- **Exercise material**
————

(* ===== verification/Json.v ===== *)
(** * JSON values

    The values serde exchanges with [serde_json]: integers are kept apart from other
    numbers, objects keep their members in order with duplicates, as the
    deserializers see them. *)

From Stdlib Require Import ZArith NArith Lia.
From S2P Require Import Prelude Bytes.

Inductive json :=
| JNull
| JBool (b : bool)
| JInt (z : Z)
| JFloat (text : bytes)
| JStr (s : bytes)
| JArr (items : list json)
| JObj (members : list (bytes * json)).

(** What a deserializer reports. *)
Inductive serde_error :=
| DuplicateField (name : string)
| UnknownField (name : bytes)
| MissingField (name : string)
| InvalidType
| Custom (message : string).

#[export] Instance serde_error_eq_dec : EqDecision serde_error.
Proof. solve_decision. Defined.

(** [String::deserialize], [uN::deserialize]. *)
Definition de_string (j : json) : res serde_error bytes :=
  match j with JStr s => Ok s | _ => Err InvalidType end.

Definition de_unsigned (max : N) (j : json) : res serde_error N :=
  match j with
  | JInt z => if ((0 <=? z) && (z <=? Z.of_N max))%Z then Ok (Z.to_N z) else Err InvalidType
  | _ => Err InvalidType
  end.

Definition ser_unsigned (n : N) : json := JInt (Z.of_N n).

Lemma de_ser_unsigned max n : n <= max -> de_unsigned max (ser_unsigned n) = Ok n.
Proof.
  intros H. unfold de_unsigned, ser_unsigned.
  replace (_ && _)%Z with true by (symmetry; apply andb_true_iff; split; apply Z.leb_le; lia).
  by rewrite N2Z.id.
Qed.
Definition parse_send_amount (asset : AssetId) (value : bytes) : res WalletError AssetAmount :=
  if negb (bool_decide (decimals (asset_meta asset) = Some (N.of_nat FIXED9_DECIMALS))) then
    Err (AmountErr "this currency has no approved first-release send precision") else
  let parts := split_on Byte.x2e value in
  let whole := match parts with w :: _ => w | [] => [] end in
  let fraction := match parts with _ :: f :: _ => Some f | _ => None end in
  let third := match parts with _ :: _ :: p :: _ => Some p | _ => None end in
  if match third with Some _ => true | None => false end
     || match whole with [] => true | _ => false end
     || negb (all_digits whole)
     || ((1 <? length whole)%nat && match whole with b :: _ => u8 b =? 48 | [] => false end)
  then Err (AmountErr "amount must use canonical ASCII fixed-9 syntax") else
  if match fraction with
     | Some f => (length f =? 0)%nat || (FIXED9_DECIMALS <? length f)%nat || negb (all_digits f)
     | None => false
     end
  then Err (AmountErr "amount fraction must contain 1 to 9 ASCII digits") else
  let? max_whole_digits :=
    match asset with
    | Native => Ok 28%nat
    | CurrencyCollection id =>
        if is_known_cc (CurrencyCollection id) then Ok 66%nat
        else Err (AmountErr "only currency-collection ids 1, 2, and 3 can be sent")
    end in
  if (max_whole_digits <? length whole)%nat then
    Err (AmountErr "amount whole part exceeds the asset-domain precheck") else
  let fraction := match fraction with Some f => f | None => [] end in
  let digits := whole ++ fraction ++ repeat (digit 0) (FIXED9_DECIMALS - length fraction) in
  let canonical := trim_start_zeros digits in
  let canonical := match canonical with [] => bs "0" | _ => canonical end in
  let? amount := amount_of_canonical asset canonical in
  if is_zero amount then Err (AmountErr "amount must be greater than zero") else Ok amount.

(** The decimal of the base units, whatever the asset. *)
Definition format_base_units (a : AssetAmount) : res Empty_set bytes :=
  match native_units a with
  | Some units => Ok (print_dec units)
  | None => let? u := expect (cc_units a) in Ok (to_canonical_decimal u)
  end.

Definition format_fixed9_amount (a : AssetAmount) : res WalletError bytes :=
  if negb (bool_decide (decimals (asset_meta (asset_id a)) = Some (N.of_nat FIXED9_DECIMALS)))
  then Err (AmountErr "this currency has no approved decimal display") else
  let? digits :=
    match native_units a with
    | Some units => Ok (print_dec units)
    | None => let? u := expect (cc_units a) in Ok (to_canonical_decimal u)
    end in
  let padded :=
    if (length digits <=? FIXED9_DECIMALS)%nat
    then repeat (digit 0) (FIXED9_DECIMALS + 1 - length digits) ++ digits
    else digits in
  let split := (length padded - FIXED9_DECIMALS)%nat in
  Ok (take split padded ++ Byte.x2e :: drop split padded).

Definition format_native_fixed9 (units : N) : res WalletError bytes :=
  let? amount := amount_err (amount_native units) in
  format_fixed9_amount amount.

(** ** The JSON form *)
Definition amount_serde {A} (r : res AmountError A) : res serde_error A :=
  map_err (fun e => Custom (AmountError_display e)) r.

Definition ser_cc_amount (a : CcAmount) : json := JStr (to_canonical_decimal a).

Definition de_cc_amount (j : json) : res serde_error CcAmount :=
  match j with
  | JStr s => amount_serde (try_from_canonical_decimal s)
  | _ => Err InvalidType
  end.

Definition ser_asset_amount (a : AssetAmount) : json :=
  match a with
  | NativeAmount units =>
      JObj [(bs "asset", JStr (bs "native")); (bs "base_units", JStr (print_dec units))]
  | CcAssetAmount id units =>
      JObj [(bs "asset", JStr (bs "currency_collection"));
            (bs "currency_id", ser_unsigned id);
            (bs "base_units", JStr (to_canonical_decimal units))]
  end.

(** The fields [visit_map] has seen so far. *)
Record amount_fields := {
  f_asset : option bytes;
  f_currency_id : option N;
  f_base_units : option bytes
}.

Fixpoint visit_amount_map (members : list (bytes * json)) (f : amount_fields)
  : res serde_error amount_fields :=
  match members with
  | [] => Ok f
  | (key, value) :: members' =>
      if bool_decide (key = bs "asset") then
        match f_asset f with
        | Some _ => Err (DuplicateField "asset")
        | None =>
            let? v := de_string value in
            visit_amount_map members'
              {| f_asset := Some v; f_currency_id := f_currency_id f; f_base_units := f_base_units f |}
        end
      else if bool_decide (key = bs "currency_id") then
        match f_currency_id f with
        | Some _ => Err (DuplicateField "currency_id")
        | None =>
            let? v := de_unsigned u32_max value in
            visit_amount_map members'
              {| f_asset := f_asset f; f_currency_id := Some v; f_base_units := f_base_units f |}
        end
      else if bool_decide (key = bs "base_units") then
        match f_base_units f with
        | Some _ => Err (DuplicateField "base_units")
        | None =>
            let? v := de_string value in
            visit_amount_map members'
              {| f_asset := f_asset f; f_currency_id := f_currency_id f; f_base_units := Some v |}
        end
      else Err (UnknownField key)
  end.
Lemma affordable_all_assets (balances requested : list AssetAmount)
    (reservations overlap : list Reservation) (report : AffordabilityReport) :
  Forall in_domain balances -> Forall in_domain requested -> Forall in_domain (r_amount <$> reservations) ->
  evaluate_affordability balances reservations overlap requested = Ok report ->
  is_affordable report = true <->
  forall asset,
    units_for asset requested + units_for asset (outstanding overlap reservations)
    <= units_for asset balances.
Proof.
  intros Hb Hq Hr Hok.
  destruct (evaluate_affordability_report _ _ overlap _ Hb Hq Hr)
    as [(Hw & bm & rm & report' & Hbm & Hrm & Hok' & Hrows)|(_ & He)]; [|by rewrite Hok in He].
  rewrite Hok in Hok'. injection Hok' as <-. rewrite (Forall2_affordable _ _ _ _ _ _ Hrows).
  split; [|naive_solver]. intros H asset.
  destruct (decide (asset ∈ relevant_assets rm reservations)) as [Hin|Hout]; [by apply H|].
  rewrite relevant_assets_spec in Hout. pose proof (index_from_Ok _ _ _ Hrm asset) as Hn.
  rewrite (proj2 (bt_get_None _ _)) in Hn by tauto. destruct Hn as [_ ->].
  rewrite units_for_absent; [lia|]. intros Hin. apply Hout. left.
  apply list_elem_of_fmap in Hin as (a & -> & Ha). unfold outstanding in Ha.
  apply list_elem_of_fmap in Ha as (row & -> & Hrow). apply list_elem_of_filter in Hrow as [_ Hrow].
  by apply list_elem_of_fmap_2, list_elem_of_fmap_2.
Qed.

(** The verdict is the arithmetic one. A request is affordable exactly when, for
    every asset, the requested units and the reserved units the new send does not
    replace fit in the balance together. *)
Lemma evaluate_affordability_verdict (balances requested : list AssetAmount)
    (reservations overlap : list Reservation) (report : AffordabilityReport) :
  Forall in_domain balances -> Forall in_domain requested -> Forall in_domain (r_amount <$> reservations) ->
  evaluate_affordability balances reservations overlap requested = Ok report ->
  is_affordable report = true <->
  forall asset,
    units_for asset requested + units_for asset (outstanding overlap reservations)
    <= units_for asset balances.
Proof. apply affordable_all_assets. Qed.

Lemma evaluate_affordability_verdict_witness :
  exists report,
    evaluate_affordability [NativeAmount 10] [demo_row 3 Transfer] [demo_row 3 Transfer] [NativeAmount 8] = Ok report
    /\ is_affordable report = true.
Proof.
  eexists. split; [vm_compute; reflexivity|].
  eapply (evaluate_affordability_verdict [NativeAmount 10] [NativeAmount 8]
    [demo_row 3 Transfer] [demo_row 3 Transfer]); [repeat constructor; by vm_compute..|vm_compute; reflexivity|].
  intros [|id]; by vm_compute.
Defined.

(** Every row of a report carries the figures of its asset: what is left after the
    outstanding reservations, and a worst-case warning exactly when the request and all
    the reservations together exceed the balance, replaced rows included. *)
Lemma evaluate_affordability_rows (balances requested : list AssetAmount)
    (reservations overlap : list Reservation) (report : AffordabilityReport) (asset : AssetId)
    (o : AssetAffordability) :
  Forall in_domain balances -> Forall in_domain requested -> Forall in_domain (r_amount <$> reservations) ->
  evaluate_affordability balances reservations overlap requested = Ok report ->
  outcome report asset = Some o ->
  outcome_for asset (units_for asset balances) (units_for asset requested)
    (units_for asset (outstanding overlap reservations)) (units_for asset (r_amount <$> reservations)) o.
Proof.
  intros Hb Hq Hr Hok Ho.
  destruct (evaluate_affordability_report _ _ overlap _ Hb Hq Hr)
    as [(Hw & bm & rm & report' & Hbm & Hrm & Hok' & Hrows)|(_ & He)]; [|by rewrite Hok in He].
  rewrite Hok in Hok'. injection Hok' as <-. clear -Hrows Ho.
  induction Hrows as [|x y l k Hxy _ IH]; [done|]. cbn [outcome find] in Ho.
  case_bool_decide as Ha; [|by apply IH]. injection Ho as <-.
  destruct Hxy as (Hx & Hrest). rewrite Ha in Hx. subst x. by split.
Qed.

Lemma evaluate_affordability_rows_witness :
  exists report o,
    evaluate_affordability [NativeAmount 10] [demo_row 3 Transfer] [demo_row 3 Transfer] [NativeAmount 8] = Ok report
    /\ outcome report Native = Some o
    /\ outcome_for Native 10 8 0 3 o.
Proof.
  eexists _, _. split; [vm_compute; reflexivity|]. split; [vm_compute; reflexivity|].
  eapply (evaluate_affordability_rows [NativeAmount 10] [NativeAmount 8]
    [demo_row 3 Transfer] [demo_row 3 Transfer] _ Native); [repeat constructor; by vm_compute..|vm_compute; reflexivity|].
  vm_compute; reflexivity.
Defined.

————

- **Brief**
Out of the data above, transcribe exactly and only the lines starting with the line that has "fraction must contain" and going on through the line that has "if is_known_cc (CurrencyCollection", both included.

- **Response below**
  then Err (AmountErr "amount fraction must contain 1 to 9 ASCII digits") else
  let? max_whole_digits :=
    match asset with
    | Native => Ok 28%nat
    | CurrencyCollection id =>
        if is_known_cc (CurrencyCollection id) then Ok 66%nat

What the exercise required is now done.